* _About this task_
Use the entries below and reproduce exactly the lines from the one containing "assert (Hs : sent" down to the one containing "events = head", both of them included.

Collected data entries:
Lemma canonical_sends g t number h p :
  wp (canonical g t number h) (λ o p', match o with
    | Ok true => ∃ events, sent p p' events ∧ moved p p' events
    | Ok false => p' = p ∧ (t ≤ snapshot_anchored_at p ∨ h = bm_hash (pj_block (canonical_projection p)))
    | _ => True end) p.
Proof.
  unfold canonical. wp_step. destruct (_ <? _); [done|]. wp_step.
  destruct (N.leb_spec t (snapshot_anchored_at p)); [by apply wp_ret; auto|]. wp_step.
  destruct (N.eqb_spec h (bm_hash (pj_block (canonical_projection p)))); [by apply wp_ret; auto|].
  apply wp_bind. eapply wp_mono; [apply canonical_source_same|]. intros [pj|e|] p1 [Ec1 Es1]; [|done|done]. cbv beta.
  wp_step. destruct (validate_projection_dictionary _ _); [|done|done]. destruct (_ || _); [done|].
  wp_step. destruct (validate_projection_shape pj); [|done|done].
  wp_step. destruct (canonical_changed_bitmap _ _) as [bitmap| |] eqn:Eb; [|done|done]. wp_step.
  apply wp_bind. eapply wp_mono; [apply wp_along, retires_insert_candidate|].
  intros [[]|e|] p2 (Ep2 & evicted & Hs2 & Hev); [|done|done].
  apply wp_bind. eapply wp_mono; [apply publish_inner_sends|]. intros [seq|e|] p3 (_ & Hp3); [|done|done].
  destruct Hp3 as [Hs3 Ep3]. cbv beta. apply wp_bind. unfold wp at 1, now. simpl. wp_steps.
  assert (Hpj : canonical_projection p3 = pj) by (unfold canonical_projection; by rewrite Ep3).
  assert (Hs : sent p p3 (evicted ++ [Some (head_event (canonical_hash (pb_cache p1)) pj bitmap)])).
  { eapply sent_app; [|exact Hs3]. destruct Hs2 as (new & E & <-). exists new. by rewrite E, Es1. }
  match goal with |- context [sent p ?q] => assert (Hpj4 : canonical_projection q = pj) by exact Hpj end.
  eexists. split; [exact Hs|]. exists evicted, bitmap. rewrite <- Ec1, Hpj4. by split_and!.
Qed.

(** The frames of a fence: the head if it moved, then the view, then what finality retired. *)
Definition fence_frames (applied : AppliedForkchoiceMeta) (p p' : Publisher) (events : list (option wire.Event)) : Prop :=
  ∃ head retired, Forall is_retirement retired ∧
    events = head ++ Some (fence_event applied (bm_number (pj_block (canonical_projection p')))) :: retired ∧
    (if canonical_hash (pb_cache p) =? af_head_hash applied then head = [] else moved p p' head).

Lemma forkchoice_sends g t applied p :
  aligned p →
  wp (forkchoice_applied g t applied) (λ o p',
    o = Ok true → ∃ events, sent p p' events ∧ fence_frames applied p p' events) p.
Proof.
  intros Hal. unfold forkchoice_applied. wp_step. destruct (_ <? _); [done|]. wp_step.
  destruct (N.leb_spec t (snapshot_anchored_at p)); [done|]. wp_step. apply wp_bind.
  eapply (wp_mono _ (λ o p1, match o with
    | Ok _ => ∃ head, sent p p1 head ∧ if canonical_hash (pb_cache p) =? af_head_hash applied then head = [] else moved p p1 head
    | _ => True end)).
  { destruct (N.eqb_spec (canonical_hash (pb_cache p)) (af_head_hash applied)) as [E|E]; simpl.
    { apply wp_ret. exists []. split; [by apply sent_none|done]. }
    apply wp_bind. eapply wp_mono; [apply canonical_sends|]. intros [[]|e|] p1 Hp1; [by apply wp_ret| |done|done].
    destruct Hp1 as [_ [?|?]]; [lia|]. unfold aligned in Hal. congruence. }
  intros [[]|e|] p1 Hp1; [|done|done]. destruct Hp1 as (head & Hs1 & Hhead). cbv beta. wp_step.
  destruct (negb _); [done|]. cbv zeta. wp_step. destruct (validate_forkchoice_checkpoints _); [|done|done].
  apply wp_bind. eapply wp_mono; [apply publish_inner_sends|]. intros [seq|e|] p2 (Ec2 & Hp2); [|done|done].
  destruct Hp2 as [Hs2 Ep2]. cbv beta. wp_step.
  assert (Hpj : canonical_projection p2 = canonical_projection p1) by (unfold canonical_projection at 1; by rewrite Ep2).
  assert (Hend : ∀ p3, retires p2 p3 → ∃ events, sent p p3 events ∧ fence_frames applied p p3 events).
  { intros p3 (Ep3 & retired & Hs3 & Hr). assert (Hpj3 : canonical_projection p3 = canonical_projection p1).
    { rewrite <- Hpj. unfold canonical_projection. by rewrite Ep3. }
    eexists. split; [eapply sent_app; [exact Hs1|eapply sent_app; [exact Hs2|exact Hs3]]|].
    exists head, retired. rewrite Hpj3. split; [done|]. split; [by rewrite <- fence_event_resolve|].
    destruct (_ =? _); [done|]. unfold moved in *. by rewrite Hpj3. }
  destruct (fc_finalized _) as [finalized|]; [|apply wp_ret; intros _; by apply Hend].
  destruct (decide _); [|apply wp_ret; intros _; by apply Hend]. wp_step. wp_step. apply wp_bind.
  eapply wp_mono; [apply wp_along, retires_finality|]. intros [work|e|] p3 Hr; [|done|done]. apply wp_ret. intros _. apply Hend.
  etrans; [|exact Hr]. by apply retires_none.
Qed.
End fence_sends.
(** What an event of generation [g] claims about the chain. *)
Definition event_true (g : N) (event : wire.Event) : Prop :=
  match event with
  | wire.EvConfigActivated config => ∃ ws, ws_keys ws = keys_of g ∧ config = config_activated ws
  | wire.EvSnapshot s =>
      ∃ b, wire.sn_block s = Some (block_ref b) ∧ wire.sn_values s = true_values (keys_of g) (bm_hash b)
  | wire.EvBlockState s =>
      ∃ b, wire.bs_block s = Some (block_ref b) ∧ wire.bs_values s = true_values (keys_of g) (bm_hash b) ∧
        marks (keys_of g) (bm_parent_hash b) (bm_hash b) (wire.bs_changed_bitmap s)
  | wire.EvCanonicalHead c =>
      ∃ b previous, wire.ch_block c = Some (block_ref b) ∧ wire.ch_previous_block_hash c = to_vec previous ∧
        wire.ch_values c = true_values (keys_of g) (bm_hash b) ∧
        marks (keys_of g) previous (bm_hash b) (wire.ch_changed_bitmap c)
  | _ => True
  end.

Definition envelope_true (e : wire.Envelope) : Prop :=
  ∀ event, wire.event e = Some event → event_true (wire.config_generation e) event.

(** Storage words are 256 bits and a dictionary has at most [u32::MAX] keys. *)
Definition chain_bounded : Prop :=
  (∀ h a s, storage_at h a s < 2 ^ 256) ∧ ∀ g, len (keys_of g) ≤ u32_max.

Lemma length_true_values keys h : length (true_values keys h) = (32 * length keys)%nat.
Proof. unfold true_values. by rewrite length_encode_values, length_fmap. Qed.

Lemma word_true_values keys h i k :
  keys !! i = Some k → word (true_values keys h) i = be_bytes 32 (key_value h k).
Proof. intros Hi. apply word_encode_values. by rewrite list_lookup_fmap, Hi. Qed.

Lemma key_value_inj (Hb : chain_bounded) h h' k :
  be_bytes 32 (key_value h k) = be_bytes 32 (key_value h' k) ↔ key_value h k = key_value h' k.
Proof. split; [|by intros ->]. apply be_bytes_inj; apply Hb. Qed.

(** A bitmap that marks the words two buffers differ in marks the keys two blocks differ in. *)
Lemma marks_words (Hb : chain_bounded) keys h h' bitmap :
  len bitmap = div_ceil (len keys) 8 →
  (∀ i, (i < length keys)%nat → test_bit bitmap (N.of_nat i) = true ↔
     word (true_values keys h) i ≠ word (true_values keys h') i) →
  marks keys h h' bitmap.
Proof.
  intros Hl Ht. split; [done|]. intros i k Hk. rewrite Ht by by eapply lookup_lt_Some.
  by rewrite !(word_true_values _ _ _ _ Hk), key_value_inj.
Qed.

Lemma marks_test (Hb : chain_bounded) keys h h' bitmap i :
  marks keys h h' bitmap → (i < length keys)%nat →
  test_bit bitmap (N.of_nat i) = true ↔ word (true_values keys h) i ≠ word (true_values keys h') i.
Proof.
  intros [_ Hm] [k Hk]%lookup_lt_is_Some. rewrite (Hm _ _ Hk), !(word_true_values _ _ _ _ Hk).
  by rewrite key_value_inj.
Qed.

(** The delta of a truthful change set on the parent's values. *)
Lemma apply_changes_true (Hb : chain_bounded) g ws block changes :
  ws_keys ws = keys_of g → changes_true (keys_of g) block changes →
  ∃ bitmap, apply_changes changes (true_values (keys_of g) (bm_parent_hash block)) (zero_bitmap ws) =
      Ok (true_values (keys_of g) (bm_hash block), bitmap) ∧
    marks (keys_of g) (bm_parent_hash block) (bm_hash block) bitmap.
Proof.
  intros Hws (Hf & Hnd & Hval). pose proof (proj2 Hb g) as Hlen. unfold len, u32_max in Hlen.
  assert (Hz : len (zero_bitmap ws) = div_ceil (len (keys_of g)) 8).
  { rewrite div_ceil_bitmap. unfold bitmap_len, ws_len. by rewrite Hws. }
  destruct (apply_changes_spec (length (keys_of g)) changes (true_values (keys_of g) (bm_parent_hash block))
    (zero_bitmap ws)) as (values & bitmap & Ha & Hlv & Hlb & Hw & Ht);
    [apply length_true_values|done|unfold u64_max; lia|done|done|].
  assert (values = true_values (keys_of g) (bm_hash block)) as ->.
  { apply (words_ext (length (keys_of g))); [by rewrite Hlv, length_true_values|apply length_true_values|].
    intros i [k Hk]%lookup_lt_is_Some. rewrite Hw by by eapply lookup_lt_Some.
    rewrite !(word_true_values _ _ _ _ Hk). by rewrite <- (Hval i k Hk). }
  exists bitmap. split; [done|]. apply marks_words; [done|unfold len in *; by rewrite Hlb|].
  intros i Hi. rewrite Ht by done. unfold zero_bitmap. rewrite test_bit_replicate_0, orb_false_l, bool_decide_eq_true.
  split; congruence.
Qed.

Lemma canonical_bitmap_true (Hb : chain_bounded) previous next bitmap :
  projection_true previous → projection_true next →
  validate_projection_dictionary next (pj_watch_set previous) = Ok () →
  validate_projection_shape next = Ok () →
  canonical_changed_bitmap previous next = Ok bitmap →
  marks (ws_keys (pj_watch_set next)) (bm_hash (pj_block previous)) (bm_hash (pj_block next)) bitmap.
Proof.
  intros [Kp Vp _] [Kn Vn Bn] [Hg Hk]%validate_projection_dictionary_Ok Hshape Hbm.
  unfold values_true in *. set (keys := ws_keys (pj_watch_set next)) in *.
  assert (Hpv : pj_values previous = true_values keys (bm_hash (pj_block previous))) by (by rewrite Vp, <- Hk).
  destruct (canonical_changed_bitmap_exact previous next) as (bm & E & Hl & Ht).
  - by apply dictionaries_match_iff.
  - unfold values_shape, ws_len, len. rewrite Vp, length_true_values. lia.
  - done.
  - intros Hp Hlen i Hi. destruct Bn as [Bn|Bn].
    + exfalso. rewrite Bn in Hlen. unfold bitmap_len, ws_len, len in Hlen. fold keys in Hi, Hlen.
      pose proof (bitmap_index_lt 0 (N.of_nat (length keys)) ltac:(lia)) as Hx. by rewrite <- Hlen in Hx.
    + rewrite Hp in Bn. rewrite Hpv, Vn. by apply marks_test.
  - rewrite E in Hbm. injection Hbm as <-. apply marks_words; [done|exact Hl|].
    intros i Hi. rewrite <- Hpv, <- Vn. by apply Ht.
Qed.
End chain.

(** ** Losing records is harmless *)

(** Every record of [c'] comes from [c]; a projection may have been dropped. *)
Definition lessens (c c' : Cache) : Prop :=
  (∀ h e', candidates c' !! h = Some e' → ∃ e, candidates c !! h = Some e ∧
     (ce_projection e' = ce_projection e ∨ ce_projection e' = None)) ∧
  (∀ h d, deferred_executed c' !! h = Some d → deferred_executed c !! h = Some d) ∧
  canonical_hash c' = canonical_hash c.

#[export] Instance lessens_preorder : PreOrder lessens.
Proof.
  split; [intros c; split_and!; eauto|]. intros c c1 c2 (H1 & H2 & E1) (H3 & H4 & E2). split_and!.
  - intros h e (e1 & He1 & Hp)%H3. destruct (H1 _ _ He1) as (e0 & He0 & Hp0). exists e0. split; [done|].
    destruct Hp as [->|]; auto.
  - auto.
  - congruence.
Qed.

Definition Lessens {A} (m : M Cache Error A) : Prop := ∀ c, lessens c (m c).2.

(** Same records in both. *)
Lemma lessens_same c c' :
  candidates c' = candidates c → deferred_executed c' = deferred_executed c → canonical_hash c' = canonical_hash c →
  lessens c c'.
Proof. intros E1 E2 E3. unfold lessens. rewrite E1, E2. split_and!; eauto. Qed.

Create HintDb lessens discriminated.
#[export] Hint Constants Opaque : lessens.

Lemma lessens_ret {A} (a : A) : Lessens (mret a).
Proof. intros c. reflexivity. Qed.
Lemma lessens_throw {A} e : Lessens (throw (A := A) e).
Proof. intros c. reflexivity. Qed.
Lemma lessens_diverge {A} : Lessens (diverge (A := A)).
Proof. intros c. reflexivity. Qed.
Lemma lessens_gets {A} (f : Cache → A) : Lessens (gets f).
Proof. intros c. reflexivity. Qed.
Lemma lessens_bind {A B} (m : M Cache Error A) (k : A → M Cache Error B) :
  Lessens m → (∀ a, Lessens (k a)) → Lessens (m ≫= k).
Proof.
  intros Hm Hk c. specialize (Hm c). unfold mbind, M_bind. destruct (m c) as [[a|e|] c']; [|done..].
  etrans; [exact Hm|apply Hk].
Qed.
Lemma lessens_modify (f : Cache → Cache) : (∀ c, lessens c (f c)) → Lessens (modify f).
Proof. done. Qed.
#[export] Hint Resolve lessens_ret lessens_throw lessens_diverge lessens_gets : lessens.

(** Takes a method body apart; what is left are its assignments and the calls it makes. *)
Ltac lessens_steps :=
  repeat first [ progress auto with lessens nocore
    | lazymatch goal with
      | |- ∀ _, _ => intro
      | |- Lessens (mbind _ _) => apply lessens_bind
      | |- Lessens (modify _) => apply lessens_modify
      | |- Lessens (match ?x with _ => _ end) => destruct x
      | |- Lessens (let _ := _ in _) => cbv zeta
      end ].

Lemma lessens_delete h c c' :
  candidates c' = candidates c ∨ candidates c' = delete h (candidates c) →
  deferred_executed c' = deferred_executed c ∨ deferred_executed c' = delete h (deferred_executed c) →
  canonical_hash c' = canonical_hash c → lessens c c'.
Proof.
  intros E1 E2 E3. split_and!; [..|done].
  - intros h' e. destruct E1 as [->| ->]; [|rewrite lookup_delete_Some; intros [_ ?]]; eauto.
  - intros h' d. destruct E2 as [->| ->]; [|rewrite lookup_delete_Some; intros [_ ?]]; eauto.
Qed.

Lemma lessens_drop h : Lessens (λ c, let '(t, c) := drop_entry h c in (Ok t, c)).
Proof.
  intros c. unfold drop_entry. cbv zeta.
  repeat case_match; simplify_eq/=;
    repeat match goal with |- context [unlink_child ?p ?h ?c] =>
      let ch := fresh "ch" in destruct (unlink_child_spec p h c) as [ch ->] end;
    apply (lessens_delete h); simpl; auto.
Qed.

Lemma lessens_tombstone h : Lessens (insert_tombstone h).
Proof.
  intros c. unfold insert_tombstone. cbv zeta.
  destruct (decide (h ∈ tombstones c)); destruct (evict_tombstones _ _ _) as [[]|]; by apply lessens_same.
Qed.

Lemma lessens_compact c : lessens c (compact_order_queues_if_needed c).
Proof.
  unfold compact_order_queues_if_needed, compact_projections, compact_metadata.
  repeat case_match; by apply lessens_same.
Qed.
#[export] Hint Resolve lessens_drop lessens_tombstone lessens_compact : lessens.

Lemma lessens_remove_one h t : Lessens (remove_one h t).
Proof. unfold remove_one. lessens_steps. Qed.
#[export] Hint Resolve lessens_remove_one : lessens.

* _Written solution_
  assert (Hs : sent p p3 (evicted ++ [Some (head_event (canonical_hash (pb_cache p1)) pj bitmap)])).
  { eapply sent_app; [|exact Hs3]. destruct Hs2 as (new & E & <-). exists new. by rewrite E, Es1. }
  match goal with |- context [sent p ?q] => assert (Hpj4 : canonical_projection q = pj) by exact Hpj end.
  eexists. split; [exact Hs|]. exists evicted, bitmap. rewrite <- Ec1, Hpj4. by split_and!.
Qed.

(** The frames of a fence: the head if it moved, then the view, then what finality retired. *)
Definition fence_frames (applied : AppliedForkchoiceMeta) (p p' : Publisher) (events : list (option wire.Event)) : Prop :=
  ∃ head retired, Forall is_retirement retired ∧
    events = head ++ Some (fence_event applied (bm_number (pj_block (canonical_projection p')))) :: retired ∧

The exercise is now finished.